Charlie shrugs. “His name is Christian, he’s eighteen, he comes from Bristol and he’s going to be a doctor-a pediatrician to be exact-and he thinks he might work in the Third World for a while, but he’s not my type.”
“You have a type?”
“Yep.”
“May I ask what your type is?”
She sighs, weary of explaining things. “No girl my age should ever date a boy her parents would approve of.”
“Is that a rule?”
“Yep.”
I take her bag and check the departures board. Our train to Oxford leaves in forty minutes.
“So is there any news I should know about? Any latest developments?”
“Nope.”
“How’s school?”
“Good.”
“Emma?”
“She’s fine.”
I’m interrogating her again. Charlie isn’t a talker. Her baseline demeanor is too-cool-to-care.
We buy sandwiches in plastic triangles and soft drinks in plastic bottles. Charlie puts her headphones back in her ears so I can hear the fuzzy thunga-thunga-twang as we board the train and sit opposite each other.
She has dyed her hair since I saw her last and has an annoying fringe that falls over her eyes. I worry about her. She frowns too often. For some reason she seems compelled to figure out life too early, long before she has the equipment.
The train leaves on time and we pass out of London, the wheels playing a jazz percussion beneath my feet. Houses give way to fields-a landscape frozen into still life, where the only signs of life are smudges of smoke rising from chimneys or the headlights of cars waiting at crossings.
A couple are kissing in the seats across the aisle, locked together. Her leg is pressed between his thighs.
“That’s disgusting,” says Charlie.
“They’re just kissing.”
“I can hear suction.”
“It’s a public place.”
“They should get a room.”
I glance at the couple again and feel a Pavlovian twinge of arousal or nostalgia. The girl is young and pretty. She reminds me of Julianne at the same age. Being in love. Belonging to someone.

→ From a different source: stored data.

(** The buttons and the picker are gone with the component; the engine's
    events reach a handler only while one is assigned; a permission promise
    settles and a timeout fires whether or not the component is mounted. *)
Definition page_step (pe : PageEvent) (p : Page) : option Page :=
  match pe with
  | Unmount stop_reply =>
      if mounted p then Some (unmount stop_reply p) else None
  | Inner e =>
      match e with
      | ClickToggle _ | ClickClear | PickLanguage _ =>
          if mounted p then on_world (step e) p else None
      | PermissionSettled _ _ =>
          if mounted p then on_world (step e) p
          else on_world (fun w => option_map (keep_ui (ui w)) (step e w)) p
      | EngineResult _ =>
          if has_engine (world p) then
            if h_onresult (handlers p) then on_world (step e) p else Some p
          else None
      | EngineEnd =>
          if has_engine (world p) then
            if h_onend (handlers p) then on_world (step e) p else Some p
          else None
      | EngineError _ =>
          if has_engine (world p) then
            if h_onerror (handlers p) then on_world (step e) p else Some p
          else None
      | TimerFires _ _ => on_world (step e) p
      end
  end.

Fixpoint page_steps (es : list PageEvent) (p : Page) : option Page :=
  match es with
  | [] => Some p
  | e :: es' =>
      match page_step e p with
      | Some p' => page_steps es' p'
      | None => None
      end
  end.

Definition is_engine_event (e : Event) : bool :=
  match e with
  | EngineResult _ | EngineEnd | EngineError _ => true
  | _ => false
  end.

(** * Properties *)

(** ** The loop of [onresult] *)

Lemma fold_scan_final : forall l a,
  final (fold_left scan_step l a)
  = final a ++ List.concat (map top (filter isFinal l)).
Proof.
  induction l as [|res l IH]; intro a; simpl.
  - now rewrite app_nil_r.
  - rewrite IH. unfold scan_step.
    destruct (isFinal res); simpl; [|reflexivity].
    unfold top. now rewrite app_assoc.
Qed.

Lemma fold_scan_interim : forall l a,
  interim (fold_left scan_step l a)
  = interim a ++ List.concat (map top (filter is_interim l)).
Proof.
  induction l as [|res l IH]; intro a; simpl.
  - now rewrite app_nil_r.
  - rewrite IH. unfold scan_step, is_interim.
    destruct (isFinal res); simpl; [reflexivity|].
    unfold top. now rewrite app_assoc.
Qed.

Lemma fold_scan_high_none : forall l a,
  existsb isFinal l = false ->
  highConfidence (fold_left scan_step l a) = highConfidence a.
Proof.
  induction l as [|res l IH]; intros a H; simpl in *; [reflexivity|].
  apply orb_false_iff in H. destruct H as [Hres Hl].
  rewrite (IH _ Hl). unfold scan_step. now rewrite Hres.
Qed.

Lemma fold_scan_high_some : forall l a,
  existsb isFinal l = true ->
  exists v, highConfidence (fold_left scan_step l a) = Some v.
Proof.
  induction l as [|res l IH]; intros a H; simpl in *; [discriminate|].
  destruct (existsb isFinal l) eqn:Hl.
  - now apply IH.
  - rewrite (fold_scan_high_none _ _ Hl). unfold scan_step.
    rewrite orb_false_r in H. rewrite H. simpl. eauto.
Qed.

Lemma filter_none_final : forall l : list SpeechRecognitionResult,
  existsb isFinal l = false ->
  filter isFinal l = [] /\ filter is_interim l = l.
Proof.
  induction l as [|res l IH]; intro H; simpl in *; [easy|].
  apply orb_false_iff in H. destruct H as [Hres Hl].
  destruct (IH Hl) as [IH1 IH2].
  unfold is_interim at 1. rewrite Hres. simpl. now rewrite IH1, IH2.
Qed.

Lemma scan_final : forall event, final (scan event) = final_text event.
Proof. intro. unfold scan. now rewrite fold_scan_final. Qed.

Lemma scan_interim : forall event,
  interim (scan event) = interim_text event.
Proof. intro. unfold scan. now rewrite fold_scan_interim. Qed.

Lemma scan_high_none : forall event,
  has_final event = false -> highConfidence (scan event) = None.
Proof. intros event H. unfold scan. now rewrite fold_scan_high_none. Qed.

Lemma scan_high_some : forall event,
  has_final event = true -> exists v, highConfidence (scan event) = Some v.
Proof. intros event H. unfold scan. now apply fold_scan_high_some. Qed.

Lemma final_text_needs_final : forall event,
  final_text event <> [] -> has_final event = true.
Proof.
  intros event H. destruct (has_final event) eqn:E; [reflexivity|].
  exfalso. apply H. unfold final_text.
  now rewrite (proj1 (filter_none_final _ E)).
Qed.

Lemma truthy_true : forall s, truthy s = true <-> s <> [].
Proof. destruct s; simpl; split; congruence. Qed.

Lemma eqb_eq : forall s t, Js.eqb s t = true -> s = t.
Proof.
  induction s as [|c s IH]; destruct t as [|d t]; simpl;
    try discriminate; [reflexivity|].
  intro H. apply andb_true_iff in H. destruct H as [Hc Hs].
  apply N.eqb_eq in Hc. subst. f_equal. now apply IH.
Qed.

(** Last write wins: after the loop [highConfidence] is the confidence read
    from the last final entry of the batch, or [null] when there is none. *)
Lemma fold_scan_high_last : forall l a,
  highConfidence (fold_left scan_step l a)
  = match rev (filter isFinal l) with
    | [] => highConfidence a
    | res :: _ => Some (confidence (item0 res))
    end.
Proof.
  induction l as [|res l IH]; intro a; simpl; [reflexivity|].
  rewrite IH. unfold scan_step at 1.
  destruct (isFinal res); simpl; [|reflexivity].
  destruct (rev (filter isFinal l)); reflexivity.
Qed.

Lemma scan_high_last : forall event,
  highConfidence (scan event)
  = match rev (filter isFinal (entries event)) with
    | [] => None
    | res :: _ => Some (confidence (item0 res))
    end.
Proof. intro. unfold scan. now rewrite fold_scan_high_last. Qed.

(** What [onresult] leaves behind, by the two arms of [if (final)]. *)
Lemma onresult_ui_final : forall event w,
  final_text event <> [] ->
  ui (state_after (onresult event) w)
  = {| supported := supported (ui w); listening := listening (ui w);
       finalTranscript :=
         append_segment (final_text event) (finalTranscript (ui w));
       interimTranscript := []; lang := lang (ui w) |}.
Proof.
  intros event w H. unfold state_after, onresult.
  rewrite scan_final.
  destruct (scan_high_some event (final_text_needs_final event H))
    as [v Hv].
  rewrite Hv. apply truthy_true in H. rewrite H. reflexivity.
Qed.

Lemma onresult_ui_interim : forall event w,
  final_text event = [] ->
  ui (state_after (onresult event) w)
  = {| supported := supported (ui w); listening := listening (ui w);
       finalTranscript := finalTranscript (ui w);
       interimTranscript := interim_text event; lang := lang (ui w) |}.
Proof.
  intros event w H. unfold state_after, onresult.
  rewrite scan_final, scan_interim, H. simpl.
  destruct (highConfidence (scan event)); reflexivity.
Qed.

(** A batch with a final entry always ends in the unbound identifier. *)
Lemma onresult_final_throws : forall event w,
  has_final event = true ->
  completion (onresult event) w = Throw (ReferenceError "setConfidence").
Proof.
  intros event w H. unfold completion, onresult.
  destruct (scan_high_some event H) as [v Hv]. rewrite Hv.
  destruct (truthy (final (scan event))); reflexivity.
Qed.

Lemma onresult_interim_returns : forall event w,
  has_final event = false ->
  onresult event w
  = (with_ui (fun u =>
       {| supported := supported u; listening := listening u;
          finalTranscript := finalTranscript u;
          interimTranscript := List.concat (map top (entries event));
          lang := lang u |}) w, Normal tt).
Proof.
  intros event w H. unfold onresult.
  rewrite (scan_high_none event H), scan_final, scan_interim.
  unfold final_text, interim_text.
  destruct (filter_none_final _ H) as [H1 H2]. rewrite H1, H2. reflexivity.
Qed.

Lemma append_segment_spec : forall segment t,
  append_segment segment t = spec_append t segment.
Proof. intros segment [|c t]; reflexivity. Qed.

(** ** Merging a batch that finalises text *)

(** C1, as stated, fails: a batch can hold a final entry and still add up to
    no final text, and then the transcript is left alone and the interim
    text is not cleared.  With "hi" on record and a batch made of an empty
    final entry and a non-final "yo", the specification expects "hi " and an
    empty interim text, whichever way the final texts are accumulated. *)
Lemma silent_final_not_merged :
  ~ spec_final_merge (@List.concat N) silent_final said_hi
  /\ ~ spec_final_merge join_space silent_final said_hi.
Proof.
  split; intro H; destruct (H eq_refl) as [_ Hi];
    vm_compute in Hi; discriminate.
Qed.

(** C1, amended: for every result event whose final entries add up to a
    non-empty text, the final transcript afterwards is the previous one with
    that text trimmed and appended (after a single space when the previous
    one is non-empty, on its own when it is empty), and the interim text is
    empty. *)
Theorem onresult_appends_final_text : forall event w,
  final_text event <> [] ->
  let w' := state_after (onresult event) w in
  finalTranscript (ui w')
  = spec_append (finalTranscript (ui w)) (final_text event)
  /\ interimTranscript (ui w') = [].
Proof.
  intros event w H w'. subst w'.
  rewrite (onresult_ui_final event w H). simpl.
  now rewrite append_segment_spec.
Qed.

Lemma onresult_appends_final_text_witness :
  final_text hello_world_final <> []
  /\ finalTranscript (ui (state_after (onresult hello_world_final)
                                      heard_hello))
     = lit "hello world"
  /\ interimTranscript (ui (state_after (onresult hello_world_final)
                                        heard_hello)) = [].
Proof.
  split; [discriminate|].
  apply (onresult_appends_final_text hello_world_final heard_hello).
  discriminate.
Defined.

Just outside of Oxford, the train slows and stops. The wheels creak forward periodically and then shudder to a standstill. Charlie presses her hand against the carriage window and watches a long line of men move across a snowy field, bent at the waist, as though pulling invisible plows.
“Have they lost something?”
“I don’t know.”
The train nudges forward again. Through the sleet-streaked window I see a police car bogged axle deep in snow on a farm track. A muddy Land Rover is parked on the nearby embankment. A circle of men, figures in white, are erecting a canvas tent at the edge of a lake. Spreading a domed arch over the spars, they fight against the wind, which makes the canvas flap and snap until pegs are driven into the frozen earth and ropes are pulled tight.